Football Dataset Analysis is a group project meant to study, analyse and extract information from the kaggle football dataset.

What does Kaggle mean?

Kaggle, according to Wikipedia "is an online community of data scientists and machine learners, owned by Google, Inc that allows users to find and publish data sets, explore and build models in a web-based data-science environment, work with other data scientists and machine learning engineers, and enter competitions to solve data science challenges."

What is Football Dataset Analysis project about?

The project is aimed at studying the kaggle football dataset, to analyse, extract information from it and make predictions based on the data.

The main goal is to find the weaknesses and strengths of the team and assess the ways of measurement and improvement of the team performance.

We got the most effective events and capitalised on their characteristics in order to achieve the set goal.

Examples of events used to determine the extent of the teams' weaknesses:

  1. Yellow and red cards served
  2. Fouls against the team
  3. Shoots off target
  4. Penalty against the team
  5. Offsides
  6. Shot place
  7. Too high
  8. High and wide
  9. Goals against the team

Examples of events used to determine the extent of the teams' strengths:

  1. Goals scored
  2. Penalty
  3. Cornes
  4. Shoots on target
  5. Shoots in bar
  6. Shot_place
  7. Location
  8. Penalty spot
  9. Very close range
  10. Difficult angle and long range
  11. Difficult angle on the left
  12. Difficult angle on the right

Below are the tasks we have accomplised:

  1. Determined the probability of the team winning in a league
  2. Determined the best combination of players and strategies to increase the probability of winning
  3. Determined the players that make a great team based on features like attempts, strikes, assists, goals scored and so on
  4. Predicted the highly paid player based on performance in the teams and league at large.
  5. Predicted cards both yellow and red served to a team
  6. Determined the effect of cards on the team's performance
  7. Found the relationship between receiving cards in the first half and performance in the second half.
  8. Determined the teams that are likely to attack from a given flank
  9. Determined the correlation between strategies, ball possession and probabilility of winning.
  10. Determined the qualitites that make a player crucial to the team's success

How can I contribute to the Football Dataset Analysis project?

Steps to follow

  1. Fork the project to your respository
  2. Clone the project repository and run the project, refer to the "How to setup section" to know how to do that.
  3. Study the project code, suggest changes, rectificiations and any inquiries you might have about the project
  4. To suggest these changes, you can either
    1. Open an issue on the project where you highlight what you think needs to be changed and how you would like it to be after the change
    2. Make the necessary changes you might want to see in the project, then push your your new changes to abranch on your repository.
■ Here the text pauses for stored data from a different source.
Lemma str_drop_app_cons (a b : string) (c : ascii) :
  str_drop (S (String.length a)) (a +:+ String c b) = b.
Proof.
  induction a as [|c' a IH]; [done |].
  rewrite str_app_cons. exact IH.
Qed.

Lemma strip_scheme_absolute (scheme rest : string) :
  scheme ≠ "" → str_all is_scheme_char scheme = true →
  strip_scheme (scheme +:+ String ":" (String "/" rest)) = String "/" rest.
Proof.
  intros Hne Hscheme. unfold strip_scheme.
  rewrite str_find_after_scheme by done.
  destruct (String.length scheme) as [|i] eqn:Hlen.
  { by destruct scheme. }
  rewrite <- Hlen, str_take_app, Hscheme, str_drop_app_cons.
  reflexivity.
Qed.

Lemma before_delim_app (host rest : string) :
  str_all (λ c, negb (is_delim c)) host = true →
  rest = "" ∨ (∃ c r, rest = String c r ∧ is_delim c = true) →
  before_delim (host +:+ rest) = host.
Proof.
  intros Hhost Hrest. induction host as [|c host IH]; simpl.
  - destruct Hrest as [->|(c & r & -> & Hc)]; [done |].
    change ("" +:+ String c r) with (String c r). simpl. by rewrite Hc.
  - simpl in Hhost. apply andb_true_iff in Hhost as [Hc Hhost].
    rewrite ?str_app_cons. simpl.
    apply negb_true_iff in Hc. rewrite Hc. by rewrite IH.
Qed.

Lemma before_delim_clean (s : string) :
  str_all (λ c, negb (is_delim c)) (before_delim s) = true.
Proof.
  induction s as [|c s IH]; simpl; [done |].
  destruct (is_delim c) eqn:Hc; simpl; [done |]. by rewrite Hc.
Qed.

(** The network location holds no path, query or fragment. *)
Lemma urlparse_netloc_clean (submitted netloc : string) :
  urlparse_netloc submitted = Ok netloc →
  str_all (λ c, negb (is_delim c)) netloc = true.
Proof.
  unfold urlparse_netloc. intros H.
  repeat case_match; simplify_eq; [apply before_delim_clean | done].
Qed.

(** For an absolute URL the network location is what stands between
    the two slashes after the scheme and the path, query or fragment. *)
Lemma urlparse_netloc_absolute (scheme host rest : string) :
  scheme ≠ "" → str_all is_scheme_char scheme = true →
  str_all (λ c, negb (is_delim c)) host = true →
  str_in "[" host = str_in "]" host →
  rest = "" ∨ (∃ c r, rest = String c r ∧ is_delim c = true) →
  urlparse_netloc (scheme +:+ "://" +:+ host +:+ rest) = Ok host.
Proof.
  intros Hne Hscheme Hhost Hbr Hrest. unfold urlparse_netloc.
  change ("://" +:+ (host +:+ rest))
    with (String ":" (String "/" (String "/" (host +:+ rest)))).
  rewrite strip_scheme_absolute by done.
  change (str_startswith "//" (String "/" (String "/" (host +:+ rest))))
    with true.
  change (str_drop 2 (String "/" (String "/" (host +:+ rest))))
    with (host +:+ rest).
  cbv zeta. rewrite before_delim_app by done.
  rewrite Hbr. by destruct (str_in "]" host).
Qed.

(** ** Properties of the installation form *)

Lemma CharField_clean_Some strip (data : querydict) (field v : string) :
  CharField_clean strip data field = Some v ↔
  ∃ w, data !! field = Some w ∧ CharField_to_python strip w = v ∧ v ≠ "".
Proof.
  unfold CharField_clean. destruct (data !! field) as [w|]; simpl.
  - destruct (bool_decide_reflect (CharField_to_python strip w = "")) as [He|Hne].
    + split; [done |]. intros (w' & [= <-] & <- & Hv). done.
    + split.
      * intros [= <-]. by exists w.
      * by intros (w' & [= <-] & <- & _).
  - split; [done |]. by intros (w & ? & _).
Qed.

Lemma CharField_clean_empty strip (data : querydict) (field : string) :
  data !! field = None ∨ data !! field = Some "" →
  CharField_clean strip data field = None.
Proof.
  unfold CharField_clean. by intros [-> | ->].
Qed.

(** The form is valid exactly when its five text fields clean, and the
    cleaned data then hold the cleaned texts and the value of the check
    box. *)
Lemma InstallationForm_clean_Some strip (data : querydict)
    (d : InstallationData) :
  InstallationForm_clean strip data = Some d ↔
  CharField_clean strip data "url" = Some (url d) ∧
  CharField_clean strip data "name" = Some (name d) ∧
  CharField_clean strip data "group" = Some (group d) ∧
  CharField_clean strip data "client_id" = Some (client_id d) ∧
  CharField_clean strip data "client_secret" = Some (client_secret d) ∧
  verify_ssl d = BooleanField_clean data "verify_ssl".
Proof.
  unfold InstallationForm_clean. split.
  - intros H.
    destruct (CharField_clean strip data "url"); [| done].
    destruct (CharField_clean strip data "name"); [| done].
    destruct (CharField_clean strip data "group"); [| done].
    destruct (CharField_clean strip data "client_id"); [| done].
    destruct (CharField_clean strip data "client_secret"); [| done].
    simpl in H. by simplify_eq.
  - intros (-> & -> & -> & -> & -> & <-). by destruct d.
Qed.

Lemma BooleanField_clean_omitted (post : querydict) (field : string) :
  post !! field = None → BooleanField_clean post field = false.
Proof.
  intros H. unfold BooleanField_clean, CheckboxInput_value. by rewrite H.
Qed.

Lemma InstallationForm_clean_required strip (post : querydict)
    (field : string) :
  field ∈ ["url"; "name"; "group"; "client_id"; "client_secret"] →
  CharField_clean strip post field = None →
  InstallationForm_clean strip post = None.
Proof.
  intros Hfield Hclean. unfold InstallationForm_clean.
  repeat (apply elem_of_cons in Hfield as [-> | Hfield]);
    [ .. | by apply elem_of_nil in Hfield ].
  all: repeat (first [ rewrite Hclean; reflexivity
                     | match goal with
                       | |- context [CharField_clean ?f ?p ?n ≫= _] =>
                           destruct (CharField_clean f p n); simpl; [| done]
                       end ]).
Qed.

(** ** Properties of the configuration view *)

(** What [dispatch] binds for a valid form whose url parses. *)
Lemma dispatch_valid strip (post : querydict) (st : pipeline_state)
    (form_data : InstallationData) (netloc : string) :
  InstallationForm_clean strip post = Some form_data →
  urlparse_netloc (url form_data) = Ok netloc →
  let bound :=
    mkInstallationData netloc (name form_data) (group form_data)
      (verify_ssl form_data) (client_id form_data) (client_secret form_data) in
  dispatch strip post st
  = Ok (mkState (Some bound) (Some (oauth_config_of bound)) (identity st),
        NextStep).
Proof.
  intros Hform Hurl. unfold dispatch. rewrite Hform, Hurl. reflexivity.
Qed.

Lemma dispatch_next_step strip (post : querydict) (st st' : pipeline_state) :
  dispatch strip post st = Ok (st', NextStep) →
  ∃ form_data netloc,
    InstallationForm_clean strip post = Some form_data ∧
    urlparse_netloc (url form_data) = Ok netloc ∧
    st' = mkState
            (Some (mkInstallationData netloc (name form_data)
                     (group form_data) (verify_ssl form_data)
                     (client_id form_data) (client_secret form_data)))
            (Some (oauth_config_of
                     (mkInstallationData netloc (name form_data)
                        (group form_data) (verify_ssl form_data)
                        (client_id form_data) (client_secret form_data))))
            (identity st).
Proof.
  unfold dispatch. intros H.
  destruct (InstallationForm_clean strip post) as [form_data|]; [| done].
  destruct (urlparse_netloc (url form_data)) as [netloc|e] eqn:Hurl; [| done].
  simpl in H. exists form_data, netloc. by simplify_eq.
Qed.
Thereafter, request for your changes to be reviewed by opening a pull request on the main repository. You can review the GitHub artice and other resources to learn to make a pull request.

Tools used

Tools and librariesused for development;

  • Editor: Jupyter Notebook
  • Programming language: Python 3
  • Libraries:
    1. numpy
    2. zipfile
    3. warning
    4. matplotlib
    5. pandas
    6. seaborn
    7. sklearn
    8. venn
    9. pytorch

How to set up the enviroment?

  • Assuming you have python3 and all the dependencies installed.
  • Create a directory and change to that directory
  > mkdir Data analysis
  > cd Data analysis
  • Clone this repository.
> git clone https://github.com/knaggita/Football-Dataset-Analysis
  • Run Jupyter notebook from commandline
> jupyter notebook
  • Run the application.
> Open the application and run